What controls the diversity of life? Is it the randomness of historical contingency or the deterministic constraints of adaptive design? Several recent studies of colonial animals have suggested that nonrandom macroevolutionary patterns are common in the fossil record. These patterns generally consist of long-term, interspecific improvements in the biomechanical design and/or ecological success of some lineages over others. The problem with these previous studies is that they simply censused morphology through time. That is, they read the stratigraphic record directly. What this study does is examine macroevolutionary morphologic patterns within a phylogenetically well-defined lineage of lower Paleozoic trepostome bryozoans.

17 species of ramose trepostomes ranging from the Middle Ordovician to the Upper Silurian were examined. 16 ingroup species were analyzed: 7 species of halloporids (including species belonging to Hallopora, Parvohallopora, and Tarphophragma) and 8 species of bimuroporids (including species belonging to Bimuropora and Champlainopora). Two species of Eridotrypa were chosen for the outgroup. These ingroup taxa were selected as they are united by several synapomorphs strongly suggesting this lineage is monophyletic. Phylogenetic hypotheses were constructed from a cladistic analysis of 40 multistate, qualitative, morphologic characters using outgroup analysis and the parsimony principle. This led to a single most parsimonious cladogram of 78 steps with a consistency index of 0.641.

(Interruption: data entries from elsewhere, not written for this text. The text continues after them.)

Lemma someEdge_ext f f' poly : (forall a b, f a b = f' a b) -> someEdge f poly = someEdge f' poly.
Proof. intros H. destruct poly as [|a poly]; [done|]. by apply someEdgeFrom_ext. Qed.

Lemma touchesPoint_outside radius p poly : 0 <= radius ->
  outsideBox (radius + BOX_EPSILON) p (boxOf poly) = true -> touchesPoint radius p poly = false.
Proof.
  intros Hr Hout. pose proof (boxOf_spec poly) as Hbox. destruct (boxOf poly) as [k|]; [|by subst].
  assert (EDGE <= BOX_EPSILON /\ 0 < EDGE) by done.
  unfold touchesPoint. rewrite (pointInPolygon_outside (radius + BOX_EPSILON) p k poly ltac:(lra) Hbox Hout). cbn [orb].
  apply someEdge_none. intros a b Ha Hb. apply (far_not_within _ (radius + BOX_EPSILON)); [lra|].
  apply (outside_far _ p k); auto. lra.
Qed.

Lemma touchesSegment_apart radius a b poly : 0 <= radius ->
  apartBox (radius + BOX_EPSILON) a b (boxOf poly) = true -> touchesSegment radius a b poly = false.
Proof.
  intros Hr Hout. pose proof (boxOf_spec poly) as Hbox. destruct (boxOf poly) as [k|]; [|by subst].
  assert (EDGE <= BOX_EPSILON /\ 0 < EDGE) by done. set (pad := radius + BOX_EPSILON) in *.
  assert (Hp : 0 <= EDGE <= pad /\ 0 <= radius <= pad) by (unfold pad; lra).
  apply someEdge_none. intros c d Hc Hd.
  destruct (apart_far pad a b k c d ltac:(lra) Hout (Hbox _ Hc) (Hbox _ Hd)) as (H1 & H2 & H3 & H4).
  unfold segmentsIntersect. rewrite !(far_not_nearer _ pad) by (done || lra). cbn [orb]. rewrite orb_false_r.
  rewrite (far_not_within _ pad radius); [|lra|by apply minQ_gt; apply minQ_gt]. rewrite orb_false_r.
  apply not_true_iff_false. intros [Hc1 Hc2]%andb_true_iff. apply ltb_true in Hc1, Hc2.
  destruct (crossing_shared a b c d Hc1 Hc2) as (s & t & Hs & Ht & Ex & Ey).
  destruct (inBox_between k c d t (Hbox _ Hc) (Hbox _ Hd) Ht) as [Hx Hy]. cbn in Hx, Hy, Hout.
  pose proof (minQ_le (px a) (px b)). pose proof (minQ_le (py a) (py b)).
  pose proof (maxQ_ge (px a) (px b)). pose proof (maxQ_ge (py a) (py b)).
  pose proof (between_low (minQ (px a) (px b)) (px a) (px b) s Hs). pose proof (between_high (maxQ (px a) (px b)) (px a) (px b) s Hs).
  pose proof (between_low (minQ (py a) (py b)) (py a) (py b) s Hs). pose proof (between_high (maxQ (py a) (py b)) (py a) (py b) s Hs).
  rewrite !orb_true_iff, !ltb_true in Hout. destruct Hout as [[[?|?]|?]|?]; lra.
Qed.

Lemma pointBlockedBy_plain polygons p radius : 0 <= radius ->
  pointBlockedBy (obstacleSet polygons) p radius = existsb (touchesPoint radius p) polygons.
Proof.
  intros Hr. unfold pointBlockedBy, obstacleSet. induction polygons as [|poly polygons IH]; [done|].
  cbn [map existsb]. rewrite IH. f_equal. destruct (outsideBox _ p (boxOf poly)) eqn:H; [|done].
  by rewrite touchesPoint_outside.
Qed.

Lemma segmentBlockedBy_plain polygons a b radius : 0 <= radius ->
  segmentBlockedBy (obstacleSet polygons) a b radius = existsb (touchesSegment radius a b) polygons.
Proof.
  intros Hr. unfold segmentBlockedBy, obstacleSet. induction polygons as [|poly polygons IH]; [done|].
  cbn [map existsb]. rewrite IH. f_equal. destruct (apartBox _ a b (boxOf poly)) eqn:H; [|done].
  by rewrite touchesSegment_apart.
Qed.

(** ** Tests do not depend on the order of a segment's ends or on how a number is written *)

#[export] Instance ltb_proper : Proper (Qeq ==> Qeq ==> eq) ltb.
Proof. intros a a' Ha b b' Hb. unfold ltb. by rewrite Ha, Hb. Qed.
#[export] Instance leb_proper : Proper (Qeq ==> Qeq ==> eq) leb.
Proof. intros a a' Ha b b' Hb. unfold leb. by rewrite Ha, Hb. Qed.
#[export] Instance sq_proper : Proper (Qeq ==> Qeq) sq.
Proof. intros a a' Ha. unfold sq. by rewrite Ha. Qed.
#[export] Instance nearer_proper : Proper (Qeq ==> Qeq ==> eq) nearer.
Proof. intros a a' Ha b b' Hb. unfold nearer. by rewrite Ha, Hb. Qed.
#[export] Instance within_proper : Proper (Qeq ==> Qeq ==> eq) within.
Proof. intros a a' Ha b b' Hb. unfold within. by rewrite Ha, Hb. Qed.

Lemma within_min a b r : within (minQ a b) r = within a r || within b r.
Proof.
  unfold within, minQ. destruct (leb 0 r); cbn; [|done]. destruct (leb a b) eqn:H, (leb a (sq r)) eqn:?, (leb b (sq r)) eqn:?;
    qbool; cbn; rewrite ?leb_true, ?leb_false; lra || done.
Qed.

Lemma touchesSegment_sym radius a b poly : touchesSegment radius a b poly = touchesSegment radius b a poly.
Proof.
  apply someEdge_ext. intros c d. unfold segmentsIntersect. rewrite !within_min.
  rewrite (segmentDistance_sym c b a), (segmentDistance_sym d b a).
  assert (E1 : cross b a c * cross b a d == cross a b c * cross a b d) by (unfold cross; ring). rewrite E1.
  rewrite (Qmult_comm (cross c d b)). btauto.
Qed.

Lemma existsb_ext {A} (f f' : A -> bool) l : (forall a, f a = f' a) -> existsb f l = existsb f' l.
Proof. intros H. induction l as [|a l IH]; [done|]. cbn. by rewrite H, IH. Qed.

Lemma clearSegment_sym m a b radius polygons : clearSegment m a b radius polygons = clearSegment m b a radius polygons.
Proof.
  unfold clearSegment. rewrite orb_comm.
  by rewrite (existsb_ext (touchesSegment radius a b) (touchesSegment radius b a)) by (intros; apply touchesSegment_sym).
Qed.

Lemma clearSegment_radius m a b r r' polygons : r == r' -> clearSegment m a b r polygons = clearSegment m a b r' polygons.
Proof.
  intros Hr.
  assert (Hb : forall p, isBlocked m p r polygons = isBlocked m p r' polygons).
  { intros p. unfold isBlocked. rewrite !Hr. rewrite (existsb_ext (touchesPoint r p) (touchesPoint r' p)); [done|].
    intros poly. unfold touchesPoint. f_equal. apply someEdge_ext. intros. by rewrite Hr. }
  unfold clearSegment. rewrite !Hb.
  rewrite (existsb_ext (touchesSegment r a b) (touchesSegment r' a b)); [done|].
  intros poly. apply someEdge_ext. intros. by rewrite Hr.
Qed.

Within this lineage, species were examined for changes in the distribution of calcite across the colony by measuring a single, continuously varying, quantitative, morphologic character. Calcite distribution across cylindrical branching colonies has been shown theoretically by Wainwright et al. and empirically by Cheetham to affect branch strength. Calcite distribution was measured by exozone width. The exozone is the peripheral part of the colony where most of the calcite is precipitated due to the thick zooecial walls there. Exozone width is proportional to branch strength. This morphometric character is relatively independent of the qualitative characters used in the cladistic analysis.

Exozone width was measured using a personal computer-based, digital, image analysis system. To minimize operator and system error as well as to ensure that intracolony and intraspecific variation was sufficiently represented, exozone width was measured 10 times per colony. These values were then averaged to obtain colony means. The colony means were averaged to obtain species means. A total of 261 colonies belonging to the 17 species were measured.

Macroevolutionary patterns were quantified by comparing the mean exozone width for each species to 3 different evolutionary metrics derived from the most parsimonious cladogram: number of branching events each species has undergone from the base of the cladogram, number of character state transformations each species has undergone from the base of the cladogram, and the mean manhattan distance between each species and the 2 outgroup species.

Regardless of which measure of evolution is chosen, the results indicate that exozone width has significantly increased through this lineage. Linear regressions revealed that these 3 trends are significant at P = 0.05. That is, the evolutionary history of this lineage reveals a progressive, nonrandom increase in branch strength. Many more species within this lineage need to be analyzed. This pattern is significant with 17 species; it may or may not be when the project is completed with the estimated 100 species that will eventually be measured. It must also be remembered that the patterns observed are dependent on the cladogram used which is dependent on the characters chosen for the phylogenetic analysis. Though these results are very preliminary, it raises the interesting question of are progressive macroevolutionary patterns more common in colonial organisms.